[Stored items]

------------

Lemma Marshal_Unmarshal_dd_witness :
  structure_ok ex_structure /\ descriptor_ok ex_structure ex_descriptor ex_frame /\
  exists buf, Marshal (Some ex_structure) ex_descriptor = Ok buf /\ bytes buf /\
    zlen buf = 34 /\ Unmarshal buf None emptyDescriptor = Ok (ex_descriptor, zlen buf).
Proof.
  split; [exact ex_structure_ok|]. split; [exact ex_descriptor_ok|].
  destruct (Marshal_Unmarshal_dd ex_structure ex_descriptor ex_frame ex_best None
    ex_structure_ok ex_descriptor_ok eq_refl eq_refl ltac:(intros H; discriminate H)) as (buf & H1 & H2 & H3 & H4).
  exists buf. split; [exact H1|]. split; [exact H2|]. split; [rewrite H3; vm_compute; reflexivity|exact H4].
Defined.

(** The search for the best template runs to the last template of any
    other layer instead of the last one of the frame's layer, so a well-formed
    frame of layer (0, 0) that looks like the template of layer (0, 1) is
    marshalled with that template and read back as a frame of temporal
    layer 1. *)
Theorem findBestTemplate_other_layer :
  exists d f buf d' f',
    descriptor_ok ex_structure d f /\ SpatialId f = 0 /\ TemporalId f = 0 /\
    Marshal (Some ex_structure) d = Ok buf /\
    Unmarshal buf None emptyDescriptor = Ok (d', zlen buf) /\
    FrameDependencies d' = Some f' /\ SpatialId f' = 0 /\ TemporalId f' = 1.
Proof.
  set (f := ex_template 0 0 [DecodeTargetNotPresent; DecodeTargetDiscardable; DecodeTargetNotPresent;
                             DecodeTargetRequired] (Some [1]) [1; 1]).
  exists (ex_descriptor <| FrameDependencies := Some f |> <| Resolution := Some (mkRenderResolution 320 180) |>), f.
  do 3 eexists. split.
  { constructor;
    [done|done|cbn; intros m [= <-]; lia|right; split; [done|by eexists]|split; [by eexists|done]
    |by eexists|eexists; split; [reflexivity|]|done|cbn];
    repeat (apply Forall_cons; split; [lia|]); constructor. }
  split; [reflexivity|]. split; [reflexivity|]. split; [vm_compute; reflexivity|].
  split; [vm_compute; reflexivity|]. split_and!; reflexivity.
Qed.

------------

Gather each line in the data that holds the string "SpatialId".

Output of the exercise:
    descriptor_ok ex_structure d f /\ SpatialId f = 0 /\ TemporalId f = 0 /\
    FrameDependencies d' = Some f' /\ SpatialId f' = 0 /\ TemporalId f' = 1.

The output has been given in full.